Preoccupied with this riddle, he was surprised when he heard a soft, deep voice just behind him and to his right. “This seat taken?”
He wheeled and saw the old man with the little dog who’d been at JB’s the day before. “Oh, hi. Bert, right?”
“Right,” the old man said, offering a papery hand and settling with more caution than he wanted to show onto the high stool. “And you’re the individual who was extremely curious about a certain person who we mutually agreed we wouldn’t talk too much about. Where’s your lovely wife today?”
“The beach.”
“Nice day for it. What about you? You also allergic to a little sunshine?”
“Actually,” said Peter, “she went with a friend.”
“You got friends down here? That’s nice.”
Peter’s sandwich arrived. Aromas of fried fish and onions curled up from the plate. He pushed it aside and dropped his voice to a confidential murmur. “Actually, she went with Glenda Bufano.”
At that, Bert cradled his chihuahua a little more snugly against his middle. His face took on a look that was not exactly suspicious but bore a suggestion of who-is-kidding-who-here. “Wait a second,” he said. “So you do know the Bufanos?”
“We know Glenda,” Peter said, “as of about one o’clock this morni
ng.” He told Bert about the odd circumstances of her unexpected arrival at her own house. Then he finally picked up his sandwich.
“So lemme make sure I have this right,” the old man said. “They’re on the outs, but Glenda comes to Key West on the erroneous though understandable assumption that she will find him here. Except she doesn’t.”
“Right,” said Peter.
Bert’s lunch arrived. He fed the dog a couple of black beans before he had anything himself. “Two lousy beans, dog’s gonna fart all afternoon,” he said, “but that’s life.” As an aside to the dog, he said, “You’re a big little farter, ain’t ya?” Then, turning his attention back to the subject of Benny, he went on, “So Glenda can’t reach him, you can’t reach him, he don’t call anybody back.”
“That’s about it.”
“Sounds like he’s gone whaddyacallit…wha’ do people say these days? Off the griddle.”

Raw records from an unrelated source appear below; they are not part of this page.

Definition _detail_to_response (d : RfcDetail) : json := JObj [
  ("rfc_id", JStr (dt_rfc_id d));
  ("rfc_no", JStr (dt_rfc_no d));
  ("revision", JInt (dt_revision d));
  ("hierarchy_role", JStr (dt_hierarchy_role d));
  ("customer_org_id", jopt JStr (dt_customer_org_id d));
  ("local_archive_state", JStr (dt_local_archive_state d));
  ("source_projection", jopt JObj (dt_source_projection d));
  ("direct_service_request_count", JInt (dt_direct_service_request_count d));
  ("device_reference_count", JInt (dt_device_reference_count d));
  ("subordinate_count", JInt (dt_subordinate_count d));
  ("warnings", JArr (map JStr (dt_warnings d)))].
Definition detail_fields : list string :=
  ["rfc_id"; "rfc_no"; "revision"; "hierarchy_role"; "customer_org_id"; "local_archive_state"; "source_projection";
   "direct_service_request_count"; "device_reference_count"; "subordinate_count"; "warnings"].
Definition text_field (fields : list (string * json)) (k m : string) : result string :=
  match dget k fields with Some (JStr s) => Ok s | _ => raise (ValidationError m) end.
Definition count_field (fields : list (string * json)) (k : string) : result Z :=
  match dget k fields with
  | Some (JInt n) => _ ← forbid (n <? 0) (ValidationError "RfcDetailV1 count is invalid"); Ok n
  | _ => raise (ValidationError "RfcDetailV1 count is invalid")
  end.
Definition warning_text (v : json) : result string :=
  match v with JStr s => Ok s | _ => raise (ValidationError "RfcDetailV1 warnings are invalid") end.
Definition _detail_from_response (value : json) : result RfcDetail :=
  match value with
  | JObj fields =>
      _ ← forbid (negb (exact_fields fields detail_fields)) (ValidationError "RfcDetailV1 response fields are invalid");
      id ← text_field fields "rfc_id" "RfcDetailV1 identity fields are invalid";
      no ← text_field fields "rfc_no" "RfcDetailV1 identity fields are invalid";
      revision ← match dget "revision" fields with
        | Some (JInt n) => _ ← forbid (n <? 1) (ValidationError "RfcDetailV1 revision is invalid"); Ok n
        | _ => raise (ValidationError "RfcDetailV1 revision is invalid") end;
      role ← one_of ["standalone"; "root"; "subordinate"] (default JNull (dget "hierarchy_role" fields))
        (ValidationError "RfcDetailV1 hierarchy role is invalid");
      customer ← match dget "customer_org_id" fields with
        | Some JNull => Ok None
        | Some (JStr c) => Ok (Some c)
        | _ => raise (ValidationError "RfcDetailV1 Customer identity is invalid") end;
      archive ← one_of ["active"; "archived"] (default JNull (dget "local_archive_state" fields))
        (ValidationError "RfcDetailV1 archive state is invalid");
      projection ← match dget "source_projection" fields with
        | Some JNull => Ok None
        | Some (JObj p) => Ok (Some p)
        | _ => raise (ValidationError "RfcDetailV1 source projection is invalid") end;
      requests ← count_field fields "direct_service_request_count";
      devices ← count_field fields "device_reference_count";
      subordinates ← count_field fields "subordinate_count";
      warnings ← match dget "warnings" fields with
        | Some (JArr l) => traverse warning_text l
        | _ => raise (ValidationError "RfcDetailV1 warnings are invalid") end;
      Ok (MkDetail id no revision role customer archive projection requests devices subordinates warnings)
  | _ => raise (ValidationError "RfcDetailV1 response must be an object")
  end.
Section previews.
Context `{Sha256} (history : RfcHistoryRiskProvider).
Definition hierarchy_review_fingerprint (action child old_parent : string) (new_parent : option string)
    (old_edge old_branch : string) (new_branch : option string) (risk : string) (n : Z) (provider : string)
    (blockers warnings : list string) : result string :=
  sha256_canonical_json (JObj [("schema", JStr _HISTORY_REVIEW_SCHEMA); ("action", JStr action);
    ("child_rfc_id", JStr child); ("old_parent_rfc_id", JStr old_parent); ("new_parent_rfc_id", jopt JStr new_parent);
    ("old_edge_id", JStr old_edge); ("old_branch_fingerprint", JStr old_branch);
    ("new_branch_fingerprint", jopt JStr new_branch); ("history_risk", JStr risk);
    ("history_evidence_exact_count", JInt n); ("history_provider_fingerprint", JStr provider);
    ("blockers", JArr (map JStr blockers)); ("warnings", JArr (map JStr warnings))]).
(** What a reparent adds to the preview: the new parent, its revision and
    branch, the blockers and the warnings. *)
Definition reparent_target (db : TicketDb) (child old_parent : string) (child_customer : option string)
    (new_parent : option string) : result (option (string * Z * string) * list string * list string) :=
  match new_parent with
  | None => Ok (None, [], [])
  | Some new =>
      '(customer, revision) ← _load_rfc db new;
      root ← _governing_root db new;
      branch ← branch_fingerprint db root;
      Ok (Some (new, revision, branch), reparent_blockers db child old_parent new child_customer customer,
          reparent_warnings child_customer customer)
  end.
Definition evaluate (reader : LedgerDb TicketDb) (action child_rfc_id : string) (new_parent_rfc_id : option string)
    : result RfcHierarchyMutationPreview :=
  let db := domain_state reader in
  _ ← forbid (negb (set_token ["reparent"; "detach"] action))
    (ValidationError "RFC hierarchy preview action must be reparent or detach");
  child ← require_uuid4 child_rfc_id;
  new_parent ← (if String.eqb action "reparent" then
      match new_parent_rfc_id with
      | None => raise (ValidationError "new_parent_rfc_id is required for RFC reparent preview")
      | Some p => p ← require_uuid4 p; Ok (Some p)
      end
    else
      _ ← forbid (present_opt new_parent_rfc_id)
        (ValidationError "new_parent_rfc_id must be null for RFC detach preview");
      Ok None);
  '(child_customer, child_revision) ← _load_rfc db child;
  match _active_parent db child with
  | None => raise (ticket_error "RFC_PARENT_CONFLICT" "RFC is not currently subordinate")
  | Some (old_edge, old_parent) =>
      '(_, old_parent_revision) ← _load_rfc db old_parent;
      _ ← integrity (has_parent db old_parent) "RFC hierarchy contains a subordinate parent";
      old_branch ← branch_fingerprint db old_parent;
      '(target, blockers, warnings) ← reparent_target db child old_parent child_customer new_parent;
      let base := dset child child_revision [(old_parent, old_parent_revision)] in
      value ← history reader child;
      authority ← normalize_history_authority value;
      let new_branch := (fun t : string * Z * string => t.2) <$> target in
      fingerprint ← match hs_risk authority, hs_evidence_exact_count authority, hs_provider_fingerprint authority with
        | Some risk, Some n, Some provider =>
            if String.eqb (hs_status authority) "READY" then
              f ← hierarchy_review_fingerprint action child old_parent new_parent old_edge old_branch new_branch risk n
                provider blockers warnings;
              Ok (Some f)
            else Ok None
        | _, _, _ => Ok None
        end;
      Ok (MkHierarchyPreview action child old_parent new_parent old_edge
        match target with Some (new, revision, _) => dset new revision base | None => base end
        old_branch new_branch authority blockers warnings
        (String.eqb (hs_status authority) "READY" && bool_decide (hs_risk authority = Some "HIGH")) fingerprint)
  end.
End previews.

(** * Inputs: a closed map from RFC ids to revisions *)
Definition _validate_base_revisions (parent child : string) (base : list (string * Z)) : result (list (string * Z)) :=
  _ ← forbid (negb (bool_decide (list_to_set (map fst base) = ({[parent; child]} : gset string))))
    (ValidationError "base_revisions must contain exactly parent_rfc_id and child_rfc_id");
  _ ← forbid (existsb (fun kv : string * Z => kv.2 <? 1) base)
    (ValidationError "RFC base revisions must be positive integers");
  Ok base.
Definition check_base_revision (kv : string * Z) : result (string * Z) :=
  id ← require_uuid4 kv.1;
  _ ← forbid (kv.2 <? 1) (ValidationError "RFC base revisions must be positive integers");
  Ok (id, kv.2).
Definition _validate_mutation_base_revisions (base : list (string * Z)) (maximum_participants : Z)
    : result (list (string * Z)) :=
  _ ← forbid ((count base <? 1) || (maximum_participants <? count base))
    (ValidationError "base_revisions must be a bounded closed RFC-id to revision map");
  traverse check_base_revision base.
(** [==] of dictionaries. *)
Definition same_revisions (a b : list (string * Z)) : bool :=
  bool_decide ((list_to_map a : gmap string Z) = list_to_map b).

(** * Reviews *)
Definition blocker_message (code_ : string) : string :=
  default "RFC hierarchy mutation is blocked" (dget code_ [
    ("RFC_HIERARCHY_CYCLE", "proposed RFC hierarchy would create a self/cycle relation");
    ("RFC_PARENT_CONFLICT", "RFC is already attached to the proposed parent");
    ("RFC_HIERARCHY_DEPTH", "proposed RFC hierarchy would exceed two levels");
    ("RFC_DIRECT_SR_LINK_ON_SUBORDINATE", "RFC with an active direct SR link cannot be subordinate");
    ("RFC_CUSTOMER_MISMATCH", "known RFC Customers differ across the proposed hierarchy relation")]).
Definition _raise_first_hierarchy_blocker (blockers : list string) : result unit :=
  match blockers with [] => Ok tt | c :: _ => raise (ticket_error c (blocker_message c)) end.
Definition stale (m : string) : SomaError := ticket_error "TICKET_RELATIONSHIP_STALE" m.
Definition _require_current_review (p : RfcHierarchyMutationPreview) (supplied : option string) : result unit :=
  _ ← forbid (negb (String.eqb (hs_status (hp_history_authority p)) "READY") || negb (present_opt (hp_review_fingerprint p)))
    (stale "RFC hierarchy history authority is indeterminate; refresh the hierarchy review");
  _ ← forbid (hp_review_required p && negb (present_opt supplied))
    (ticket_error "RFC_REPARENT_REVIEW_REQUIRED"
      "protected RFC Task/WFM history requires an exact reviewed hierarchy correction");
  forbid (present_opt supplied && negb (bool_decide (supplied = hp_review_fingerprint p)))
    (stale "RFC hierarchy review authority changed since preview").
Definition _require_exact_preview_revisions (supplied current : list (string * Z)) : result unit :=
  forbid (negb (same_revisions supplied current))
    (stale "RFC hierarchy participants or revisions changed since preview").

“Off the grid,” said Peter.
“Griddle, grid, he ain’t in touch with nobody. This would tend to suggest or let’s say indicate that he is on let’s say an errand.”
“What kind of errand?”
This was a gauche question and Bert’s only answer was to bite into his sandwich.
“Like, a dangerous errand?” Peter pressed.
With surprising daintiness Bert wiped his big lips on a napkin. “How should I know?” He fed the dog a morsel of grouper, which the dog captured on a pink tongue about half the length of its body. “But talk about dangerous—the most dangerous job in America, know what it is? Garbageman. More garbagemen get hurt on the job than firemen and cops put together. Maybe killed too. Read that somewhere, can’t remember where. Don’t know if garbage falls on them, they fall off the truck when it goes around a corner…Don’t know.”
“Very interesting,” said Peter. “But about Benny—“
Bert stopped him with a raised hand and a forbearing look such as a teacher might direct toward a willing but ungifted student. “It appears like you didn’t notice that I was trying to gently move the conversation away from a subject that I find personally inappropriate and not suited to the occasion of lunchtime in a public place with an individual I hardly know.”